• [About this task]
Should a line in the entries below contain "never", return that line.

• [Extracted data entries]
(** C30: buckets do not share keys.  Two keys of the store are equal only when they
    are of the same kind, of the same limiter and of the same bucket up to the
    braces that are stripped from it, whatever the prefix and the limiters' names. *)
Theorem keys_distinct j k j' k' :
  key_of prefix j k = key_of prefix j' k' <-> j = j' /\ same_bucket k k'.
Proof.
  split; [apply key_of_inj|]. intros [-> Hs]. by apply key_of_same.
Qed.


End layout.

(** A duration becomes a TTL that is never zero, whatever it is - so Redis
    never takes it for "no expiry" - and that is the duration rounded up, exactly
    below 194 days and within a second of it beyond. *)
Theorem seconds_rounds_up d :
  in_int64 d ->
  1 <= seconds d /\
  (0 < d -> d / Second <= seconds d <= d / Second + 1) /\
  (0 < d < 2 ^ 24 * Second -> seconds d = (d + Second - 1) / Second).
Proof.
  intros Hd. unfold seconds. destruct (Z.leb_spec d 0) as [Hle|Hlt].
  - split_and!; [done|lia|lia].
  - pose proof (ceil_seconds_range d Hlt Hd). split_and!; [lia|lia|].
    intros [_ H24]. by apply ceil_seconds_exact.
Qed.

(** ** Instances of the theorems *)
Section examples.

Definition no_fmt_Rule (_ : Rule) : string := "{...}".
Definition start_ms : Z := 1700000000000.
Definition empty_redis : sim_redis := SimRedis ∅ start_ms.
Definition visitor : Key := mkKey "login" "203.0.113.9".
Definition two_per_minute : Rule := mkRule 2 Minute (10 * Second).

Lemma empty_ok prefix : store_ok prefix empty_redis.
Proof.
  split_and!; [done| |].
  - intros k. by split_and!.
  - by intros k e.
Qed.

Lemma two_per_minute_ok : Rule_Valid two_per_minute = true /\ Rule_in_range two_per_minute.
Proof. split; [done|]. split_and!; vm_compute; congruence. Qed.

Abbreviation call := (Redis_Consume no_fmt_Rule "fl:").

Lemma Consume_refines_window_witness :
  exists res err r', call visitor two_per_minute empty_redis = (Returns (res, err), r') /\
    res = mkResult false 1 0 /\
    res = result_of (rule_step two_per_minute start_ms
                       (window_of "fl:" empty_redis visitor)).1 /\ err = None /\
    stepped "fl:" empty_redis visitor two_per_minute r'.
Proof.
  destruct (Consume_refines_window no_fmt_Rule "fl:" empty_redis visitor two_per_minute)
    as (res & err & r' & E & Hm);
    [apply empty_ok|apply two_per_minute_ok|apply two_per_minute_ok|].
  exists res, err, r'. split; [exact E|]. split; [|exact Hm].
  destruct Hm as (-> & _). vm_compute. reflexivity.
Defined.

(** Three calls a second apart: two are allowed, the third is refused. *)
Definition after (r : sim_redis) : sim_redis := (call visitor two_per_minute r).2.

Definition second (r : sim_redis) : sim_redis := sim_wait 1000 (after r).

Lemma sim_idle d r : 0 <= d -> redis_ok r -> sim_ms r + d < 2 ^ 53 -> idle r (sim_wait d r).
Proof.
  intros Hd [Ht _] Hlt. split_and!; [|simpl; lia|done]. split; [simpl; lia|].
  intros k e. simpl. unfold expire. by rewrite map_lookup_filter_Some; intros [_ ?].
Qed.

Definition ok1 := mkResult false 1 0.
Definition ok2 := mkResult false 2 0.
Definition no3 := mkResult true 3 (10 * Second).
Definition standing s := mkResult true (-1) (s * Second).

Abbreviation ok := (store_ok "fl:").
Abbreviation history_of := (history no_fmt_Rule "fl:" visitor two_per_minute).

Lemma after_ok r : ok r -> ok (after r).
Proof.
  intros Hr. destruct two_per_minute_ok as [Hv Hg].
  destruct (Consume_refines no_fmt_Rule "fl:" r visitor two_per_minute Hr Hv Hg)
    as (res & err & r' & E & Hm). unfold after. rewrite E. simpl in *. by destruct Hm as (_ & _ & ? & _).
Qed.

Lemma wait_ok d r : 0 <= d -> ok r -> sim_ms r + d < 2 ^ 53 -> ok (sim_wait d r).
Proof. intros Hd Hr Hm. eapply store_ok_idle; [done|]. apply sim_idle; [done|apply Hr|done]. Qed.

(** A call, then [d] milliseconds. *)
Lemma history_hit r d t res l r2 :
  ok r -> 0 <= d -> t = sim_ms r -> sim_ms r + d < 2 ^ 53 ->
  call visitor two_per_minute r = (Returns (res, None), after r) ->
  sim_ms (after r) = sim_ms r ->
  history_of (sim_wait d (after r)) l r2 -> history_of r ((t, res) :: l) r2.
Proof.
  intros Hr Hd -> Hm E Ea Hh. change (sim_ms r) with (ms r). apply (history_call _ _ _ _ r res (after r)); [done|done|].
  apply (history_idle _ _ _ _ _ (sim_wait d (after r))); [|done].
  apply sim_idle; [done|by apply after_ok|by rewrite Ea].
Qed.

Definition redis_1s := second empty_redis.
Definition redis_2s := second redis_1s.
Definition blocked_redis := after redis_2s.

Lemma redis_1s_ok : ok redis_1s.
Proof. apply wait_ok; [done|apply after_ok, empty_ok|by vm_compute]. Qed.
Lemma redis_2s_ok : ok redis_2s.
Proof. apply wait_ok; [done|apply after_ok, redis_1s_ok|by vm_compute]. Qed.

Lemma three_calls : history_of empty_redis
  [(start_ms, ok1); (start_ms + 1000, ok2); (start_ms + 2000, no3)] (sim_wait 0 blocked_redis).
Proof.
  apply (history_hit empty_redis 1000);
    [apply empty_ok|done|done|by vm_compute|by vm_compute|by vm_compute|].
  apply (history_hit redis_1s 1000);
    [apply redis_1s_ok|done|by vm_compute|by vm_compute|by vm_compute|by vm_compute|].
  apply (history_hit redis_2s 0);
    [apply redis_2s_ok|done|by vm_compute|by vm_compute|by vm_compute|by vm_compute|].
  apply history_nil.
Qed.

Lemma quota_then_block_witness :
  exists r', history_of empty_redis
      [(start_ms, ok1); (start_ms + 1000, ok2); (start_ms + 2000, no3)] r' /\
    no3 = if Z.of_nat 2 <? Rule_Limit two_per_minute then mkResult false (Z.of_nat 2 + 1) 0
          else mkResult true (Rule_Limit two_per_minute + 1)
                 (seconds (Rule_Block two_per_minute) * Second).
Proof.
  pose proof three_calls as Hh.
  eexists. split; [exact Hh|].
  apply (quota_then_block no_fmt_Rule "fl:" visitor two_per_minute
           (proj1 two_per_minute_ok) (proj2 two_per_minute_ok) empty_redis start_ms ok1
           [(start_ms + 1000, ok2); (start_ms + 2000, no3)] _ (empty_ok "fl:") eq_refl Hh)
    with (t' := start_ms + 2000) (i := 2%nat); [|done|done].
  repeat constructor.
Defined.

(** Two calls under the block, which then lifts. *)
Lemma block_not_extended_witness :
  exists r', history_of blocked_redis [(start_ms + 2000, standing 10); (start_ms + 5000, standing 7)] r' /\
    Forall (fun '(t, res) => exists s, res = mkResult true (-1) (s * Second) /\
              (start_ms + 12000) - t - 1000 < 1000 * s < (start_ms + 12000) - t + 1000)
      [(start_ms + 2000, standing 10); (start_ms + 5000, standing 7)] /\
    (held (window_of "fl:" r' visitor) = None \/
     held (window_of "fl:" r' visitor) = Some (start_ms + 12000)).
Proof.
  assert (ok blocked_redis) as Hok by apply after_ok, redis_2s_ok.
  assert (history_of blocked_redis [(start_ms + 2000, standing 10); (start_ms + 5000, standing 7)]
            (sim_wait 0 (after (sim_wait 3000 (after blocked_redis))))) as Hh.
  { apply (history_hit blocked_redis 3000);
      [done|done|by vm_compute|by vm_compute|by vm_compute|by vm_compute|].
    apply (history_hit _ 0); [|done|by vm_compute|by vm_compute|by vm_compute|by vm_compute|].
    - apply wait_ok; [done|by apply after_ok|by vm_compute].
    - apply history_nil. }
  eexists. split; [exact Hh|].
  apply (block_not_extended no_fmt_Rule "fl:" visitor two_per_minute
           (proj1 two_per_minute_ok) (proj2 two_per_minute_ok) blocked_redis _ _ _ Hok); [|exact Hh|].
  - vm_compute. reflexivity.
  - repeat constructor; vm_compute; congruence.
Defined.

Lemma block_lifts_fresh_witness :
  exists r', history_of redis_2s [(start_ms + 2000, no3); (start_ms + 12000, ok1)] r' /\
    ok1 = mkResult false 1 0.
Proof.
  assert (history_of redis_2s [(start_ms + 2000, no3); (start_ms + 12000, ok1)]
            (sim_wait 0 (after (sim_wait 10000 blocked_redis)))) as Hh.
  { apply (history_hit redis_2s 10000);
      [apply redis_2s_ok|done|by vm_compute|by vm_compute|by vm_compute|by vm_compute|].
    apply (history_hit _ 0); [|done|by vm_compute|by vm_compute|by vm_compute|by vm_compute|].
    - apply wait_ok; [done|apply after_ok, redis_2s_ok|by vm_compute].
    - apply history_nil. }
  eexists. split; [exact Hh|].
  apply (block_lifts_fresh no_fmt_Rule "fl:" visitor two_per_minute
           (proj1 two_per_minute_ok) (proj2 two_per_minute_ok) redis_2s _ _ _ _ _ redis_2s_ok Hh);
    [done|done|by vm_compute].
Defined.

• [Task answer]
(** A duration becomes a TTL that is never zero, whatever it is - so Redis
    never takes it for "no expiry" - and that is the duration rounded up, exactly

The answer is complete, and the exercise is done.